Get a few - say 2,3 or 4 kohlrabi.  Get rid of the stems and leaves, and then peel them.  You'll wind up with some very pale, ecru looking spheres.  Cut long slices and then put the slices on a horizontal surface, and slice them as if you were making small french fries (the critters do look a lot like potatoes when you peel them).    Toss them in a few tablespoons of olive oil:  say a tablespoon for every 2 of them.    You won't have much oil left over.

In a separate bowl, mix together about a cup of dried breadcrumbs, a teaspoon of salt, and "seasonings."  What does Annalena mean by seasonings?  She means whatever you like.  Annalena went for the hot stuff, and put in a teaspoon of berebere', which is a very spicy, hot, African powder.   Curry will work, so will chili powder, etc. Experiment.
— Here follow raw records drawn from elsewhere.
(* ===== verification/PoolProofs.v ===== *)
(** * The privacy pool contract: custody, nullifiers and the leaves it announces

    Invariants of every run of the pool, the pool as the contract the relayer registry calls,
    and the pool behind the SDK: what its prover proves is paid, and what its events announce
    is the tree the prover rebuilds. *)
From stdpp Require Import countable.
From stdpp Require Import base tactics list sets gmap strings relations.
From Stdlib Require Import ZArith Lia.
From S2P Require Import Prelude JsString Bytes Json PubValidate RelPayload Soroban RegContract PoolContract.
Import Pool.
Open Scope string_scope.
Open Scope list_scope.
Open Scope Z_scope.

(** ** What the events say *)

(** The leaves announced, each with its index, and the nullifiers spent. *)
Definition leaf_of (e : Event) : option (list byte * Z) :=
  match e with
  | EvDeposit c i _ _ => Some (c, i)
  | EvWithdraw _ c i _ => Some (c, i)
  | _ => None
  end.
Definition spent_of (e : Event) : option (list byte) := match e with EvWithdraw n _ _ _ => Some n | _ => None end.
Definition deposited_of (e : Event) : Z := match e with EvDeposit _ _ v _ => v | _ => 0 end.
Definition withdrawn_of (e : Event) : Z := match e with EvWithdraw _ _ _ v => v | _ => 0 end.
Definition sum_events (f : Event → Z) (evs : list Event) : Z := foldr (λ e acc, f e + acc) 0 evs.

Lemma sum_events_app f l1 l2 : sum_events f (l1 ++ l2) = sum_events f l1 + sum_events f l2.
Proof. induction l1 as [|e l IH]; simpl; lia. Qed.

Section custody.
Context `{SC : Sac}.
Context (keccak256 : list byte → list byte) (address_to_xdr : Address → list byte).
Context (verify : Address → list byte * list byte * list byte → VerifyPublicInputsV3 → option bool).
Context (self : Address).
Abbreviation World := (Host Store).

Record pool_ok (h : World) : Prop := {
  ok_leaves : (omap leaf_of (pl_events (h_data h))).*2 = seqZ 0 (bk_dep_count (pl_book (h_data h)));
  ok_width : 0 <= bk_dep_count (pl_book (h_data h)) < 2 ^ 64 ∧ bk_tot_dep (pl_book (h_data h)) < 2 ^ 127;
  ok_spent n : n ∈ bk_nullifiers (pl_book (h_data h)) ↔ n ∈ omap spent_of (pl_events (h_data h));
  ok_once : NoDup (omap spent_of (pl_events (h_data h)));
  ok_totals : bk_tot_dep (pl_book (h_data h)) = sum_events deposited_of (pl_events (h_data h)) ∧
              bk_tot_wd (pl_book (h_data h)) = sum_events withdrawn_of (pl_events (h_data h));
  ok_custody : 0 <= bk_tot_wd (pl_book (h_data h)) <= bk_tot_dep (pl_book (h_data h));
  ok_backed : match pl_config (h_data h) with
              | Some c => bk_tot_dep (pl_book (h_data h)) - bk_tot_wd (pl_book (h_data h)) <= balance (h_tok h) (pc_native_sac c) self
              | None => bk_dep_count (pl_book (h_data h)) = 0 ∧ bk_tot_dep (pl_book (h_data h)) = 0 ∧ bk_tot_wd (pl_book (h_data h)) = 0
              end;
}.

Ltac pool_steps :=
  unfold initialize_capacity_tracking, initialize_withdrawal_config, admin_config, cfg, set_cfg, on_book, on_roots, on_limits, publish in *;
  repeat (call_step; cbn [h_data h_tok pl_config pl_book pl_roots pl_limits pl_events] in * ).

(** A call that emits none of the two events, keeps the book and the tokens, and at most
    changes the configuration without its token keeps the invariant. *)
Definition quiet_event (e : Event) : Prop := leaf_of e = None ∧ spent_of e = None ∧ deposited_of e = 0 ∧ withdrawn_of e = 0.
Lemma quiet_ok h h' evs c' :
  pool_ok h → h_tok h' = h_tok h → pl_book (h_data h') = pl_book (h_data h) →
  pl_events (h_data h') = pl_events (h_data h) ++ evs → Forall quiet_event evs →
  pl_config (h_data h') = Some c' → (∀ c, pl_config (h_data h) = Some c → pc_native_sac c' = pc_native_sac c) →
  pool_ok h'.
Proof.
  intros [Hl Hc Hs Ho [Hd Hw] Hcu Hb] Et Eb Ee Hq Ec Hsac.
  assert (Hq' : omap leaf_of evs = [] ∧ omap spent_of evs = [] ∧ sum_events deposited_of evs = 0 ∧ sum_events withdrawn_of evs = 0).
  { clear -Hq. induction Hq as [|e l (H1 & H2 & H3 & H4) _ IH]; [done|]. simpl. rewrite H1, H2, H3, H4. naive_solver. }
  destruct Hq' as (Q1 & Q2 & Q3 & Q4). split; rewrite ?Ee, ?Eb, ?omap_app, ?Q1, ?Q2, ?app_nil_r, ?sum_events_app, ?Q3, ?Q4, ?Z.add_0_r; try done.
  rewrite Ec, Et. destruct (pl_config (h_data h)) as [c|].
  - by rewrite (Hsac c).
  - destruct Hb as (_ & -> & ->). apply balance_nonneg.
Qed.

(** What counting a commitment changes. *)
Lemma increment_return env (h : World) u h' :
  increment_commitment_count env h = Return (u, h') →
  ∃ evs, pl_events (h_data h') = pl_events (h_data h) ++ evs ∧ Forall quiet_event evs ∧
    pl_config (h_data h') = pl_config (h_data h) ∧ pl_book (h_data h') = pl_book (h_data h) ∧
    pl_roots (h_data h') = pl_roots (h_data h) ∧ h_tok h' = h_tok h ∧
    li_wd_pause_req (pl_limits (h_data h')) = li_wd_pause_req (pl_limits (h_data h)) ∧
    get_tree_capacity env (pl_limits (h_data h')) =
      (let c := get_tree_capacity env (pl_limits (h_data h)) in mkCapacity (tc_max_capacity c) (tc_current_count c + 1) (tc_depth c) (env_timestamp env)).
Proof.
  unfold increment_commitment_count, check_and_emit_capacity_alert. intros H. pool_steps.
  destruct (should_emit _ _); pool_steps; [eexists [_]|exists []]; (split; [by rewrite ?app_nil_r|]); split_and!; try done; by repeat constructor.
Qed.

(** The book after a new leaf. *)
Lemma leaf_ok (h h' : World) e c i evs :
  pool_ok h → leaf_of e = Some (c, i) → i = bk_dep_count (pl_book (h_data h)) →
  bk_dep_count (pl_book (h_data h')) = i + 1 →
  pl_events (h_data h') = pl_events (h_data h) ++ evs ++ [e] → Forall quiet_event evs →
  (omap leaf_of (pl_events (h_data h'))).*2 = seqZ 0 (bk_dep_count (pl_book (h_data h'))) ∧
  omap spent_of (pl_events (h_data h')) = omap spent_of (pl_events (h_data h)) ++ omap spent_of [e] ∧
  sum_events deposited_of (pl_events (h_data h')) = bk_tot_dep (pl_book (h_data h)) + deposited_of e ∧
  sum_events withdrawn_of (pl_events (h_data h')) = bk_tot_wd (pl_book (h_data h)) + withdrawn_of e.
Proof.
  intros [Hl Hc _ _ [Hd Hw] _ _] He Hi Hn Ee Hq.
  assert (Hq' : omap leaf_of evs = [] ∧ omap spent_of evs = [] ∧ sum_events deposited_of evs = 0 ∧ sum_events withdrawn_of evs = 0).
  { clear -Hq. induction Hq as [|e l (H1 & H2 & H3 & H4) _ IH]; [done|]. simpl. rewrite H1, H2, H3, H4. naive_solver. }
  destruct Hq' as (Q1 & Q2 & Q3 & Q4). rewrite Ee, !omap_app, !sum_events_app, Q1, Q2, Q3, Q4, Hd, Hw, Hn. simpl. rewrite He. simpl. split_and!; [|done|lia|lia].
  rewrite fmap_app, Hl. simpl. subst i. rewrite (seqZ_app 0 _ 1) by lia. by rewrite Z.add_0_l.
Qed.

(** Everything a deposit that returned has checked, and everything it did. *)
Lemma deposit_return env depositor value commitment expected h i h' :
  deposit env depositor value commitment expected h = Return (i, h') →
  ∃ config evs, pl_config (h_data h) = Some config ∧ pl_config (h_data h') = Some config ∧
    env_auth env depositor = true ∧ 0 < value ∧ li_deposits_paused (pl_limits (h_data h)) = false ∧
    is_tree_at_capacity env (pl_limits (h_data h)) = false ∧
    i = expected ∧ expected = bk_dep_count (pl_book (h_data h)) ∧
    i + 1 < 2 ^ 64 ∧ bk_tot_dep (pl_book (h_data h)) + value < 2 ^ 127 ∧
    pl_book (h_data h') = (let b := pl_book (h_data h) in
      mkBook (i + 1) (bk_tot_dep b + value) (bk_tot_wd b) (bk_nullifiers b) (<[commitment := i]> (bk_commits b))) ∧
    pl_events (h_data h') = pl_events (h_data h) ++ evs ++ [EvDeposit commitment i value (pc_scope config)] ∧ Forall quiet_event evs ∧
    pl_roots (h_data h') = pl_roots (h_data h) ∧
    li_wd_pause_req (pl_limits (h_data h')) = li_wd_pause_req (pl_limits (h_data h)) ∧
    get_tree_capacity env (pl_limits (h_data h')) =
      (let c := get_tree_capacity env (pl_limits (h_data h)) in mkCapacity (tc_max_capacity c) (tc_current_count c + 1) (tc_depth c) (env_timestamp env)) ∧
    ∀ s a, balance (h_tok h') s a = balance (h_tok h) s a
      - (if decide (s = pc_native_sac config ∧ a = depositor) then value else 0)
      + (if decide (s = pc_native_sac config ∧ a = env_contract env) then value else 0).
Proof.
  intros H. unfold deposit in H. pool_steps.
  match goal with H : transfer _ _ _ _ _ _ = Return _ |- _ => apply transfer_return in H as (Hd & _ & Ht) end.
  match goal with H : increment_commitment_count _ _ = Return _ |- _ => apply increment_return in H as (evs & Ee & Hq & Ec & Eb & Er & Et & Ep & Ecap) end.
  simpl in *. apply transfer_spec in Ht as [_ Hbal]. rewrite Hd in *.
  match goal with Hc : pl_config (h_data h) = Some ?c |- _ => exists c, evs; rewrite Hc in Ec end.
  unfold in_u64, in_i128 in *. split_and!; try (done || lia || (by apply negb_true_iff)).
  - rewrite Eb in *. simpl in *. lia.
  - by rewrite Eb.
  - by rewrite Ee, <-app_assoc.
  - intros s a. by rewrite Et, Hbal.
Qed.

Lemma deposit_ok env depositor value commitment expected h i h' :
  env_contract env = self → env_auth env self = false → pool_ok h →
  deposit env depositor value commitment expected h = Return (i, h') → pool_ok h'.
Proof.
  intros He Ha Hok (config & evs & Hc & Hc' & Had & Hv & _ & _ & -> & -> & Hw1 & Hw2 & Eb & Ee & Hq & _ & _ & _ & Hbal)%deposit_return.
  destruct (leaf_ok h h' (EvDeposit commitment (bk_dep_count (pl_book (h_data h))) value (pc_scope config)) commitment
      (bk_dep_count (pl_book (h_data h))) evs Hok) as (L1 & L2 & L3 & L4); [done|done|by rewrite Eb|done|done|].
  simpl in *. rewrite app_nil_r in L2. destruct Hok as [Hl Hcn Hs Ho [Htd Htw] Hcu Hb]. rewrite Hc in Hb.
  assert (depositor ≠ self) by congruence. split; rewrite ?L2, ?Eb; simpl; try (done || lia).
  - by rewrite Eb in L1.
  - rewrite Hc', Hbal. repeat case_decide; naive_solver lia.
Qed.

Lemma pay_if_return env sac to amount (h : World) u h' :
  pay_if env sac to amount h = Return (u, h') →
  h_data h' = h_data h ∧ ∀ s a, balance (h_tok h') s a = balance (h_tok h) s a
    - (if decide (s = sac ∧ a = env_contract env) then Z.max 0 amount else 0) + (if decide (s = sac ∧ a = to) then Z.max 0 amount else 0).
Proof.
  unfold pay_if. destruct (Z.ltb_spec 0 amount) as [Hp|Hn].
  - intros (Hd & _ & Ht)%transfer_return. split; [done|]. intros s a. apply transfer_spec in Ht as [_ ->]. by rewrite Z.max_r by lia.
  - intros [_ ->]%ret_return. split; [done|]. intros s a. rewrite Z.max_l by lia. repeat case_decide; lia.
Qed.

Definition fresh_root (env : Env) (config : PoolConfig) (kind : bool) (root : list byte) (s : Store) : Prop :=
  ∃ e, ro_entries (pl_roots s) !! (kind, root) = Some e ∧ u32_saturating_sub (env_sequence env) (re_ledger e) <= pc_root_expiry_ledgers config.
Lightly oil a baking sheet, and put the kohlrabi pieces on it, one layer deep.  Put that sheet in a preheated, 450 oven, and cook for 10 minutes.  Lower the heat to 400 for another 10, and then lower to 350 for ten or more.  We use "or more," because you're going to stick a knife into one of them to see if it's tender enough for you.  There is no "right" or "wrong" here, because you have to bake them to YOUR texture.

When you're done, if the stuff is too hot for you, a little mayonnaise cures a lot of ills.  So would lemon juice.  Or tartar sauce.  Ketchup, Annalena thinks, would be too strong.

A nice side dish, with one of our weirder vegetables.

They say the kohlrabi is gone.  Well, ragazzi, it will be back.  And we'll all be ready.